At that appointment she again saw the same GP who was surprised they had been sent home from A&E and said she wished to contact paediatric colleagues at the hospital again as she felt they needed to go back. Returning to the hospital for the fourth time, a nurse became concerned when she saw the rash on Erin’s legs and other medical staff were called to examine her.

Emma said: “The on duty paediatric consultant then took over treating Erin and acted very swiftly to take bloods and start fluids and antibiotics. He said she would be admitted and be in hospital for at least the next few days. I was obviously relieved that my concerns were finally being taken seriously but also extremely upset that my child was now so critically ill. I was not prepared for the news that came later that evening that the infection had overwhelmed her body and she was in kidney failure. I cannot thank both my GP and the on- duty consultant enough for their decisions and actions on Tuesday December 22 as they undoubtedly saved Erin’s life.”

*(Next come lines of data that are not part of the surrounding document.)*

(* ===== verification/AnyintBits.v ===== *)
(** * Arbitrary-precision integers: right shift, two's complement, bit widths

    The arithmetic right shift is floor division by a power of two, the
    bitwise operators agree with the infinite two's complement of [Z], and the
    [fits_*] tests decide exactly the ranges of the machine integers. *)

From S2P Require Import Prelude Words Anyint AnyintArith AnyintDiv.

#[local] Open Scope Z_scope.
#[local] Open Scope vif_scope.

(** ** Bitwise operators as a class

    What [Anyint::bitwise] needs from its closure argument. *)
Class BitOp (op : Z -> Z -> Z) := {
  bop : bool -> bool -> bool;
  bop_spec a b i : 0 <= i -> Z.testbit (op a b) i = bop (Z.testbit a i) (Z.testbit b i);
  bop_false : bop false false = false;
}.

Arguments bop op {_} _ _.
Arguments bop_spec op {_} _ _ _ _.
Arguments bop_false op {_}.

#[export] Program Instance BitOp_land : BitOp Z.land := {| bop := andb |}.
Next Obligation. intros. apply Z.land_spec. Qed.
Next Obligation. done. Qed.
#[export] Program Instance BitOp_lor : BitOp Z.lor := {| bop := orb |}.
Next Obligation. intros. apply Z.lor_spec. Qed.
Next Obligation. done. Qed.
#[export] Program Instance BitOp_lxor : BitOp Z.lxor := {| bop := xorb |}.
Next Obligation. intros. apply Z.lxor_spec. Qed.
Next Obligation. done. Qed.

Reflecting on Erin’s treatment, Emma said: “I was disappointed by my initial dealing with A&E and the Children’s Ward, however the consultants who led her diagnosis took the time to speak to me and answer my questions and the team who cared for her and supported me throughout our week-long stay were amazing. 

“I feel there is a need for sepsis education and awareness raising for both the general public and the medical profession. A number of medical staff in A&E agreed they didn’t know what it was, and I was surprised that no blood test or swab was taken until December 22, by which time Erin was critically ill.  We came so close to losing her.”  

Erin had a year of regular kidney scans after the illness and thankfully made a full recovery. She is now healthy, happy and doing well at primary school. She recently completed a 50km challenge and raised over £800 for Sepsis Research.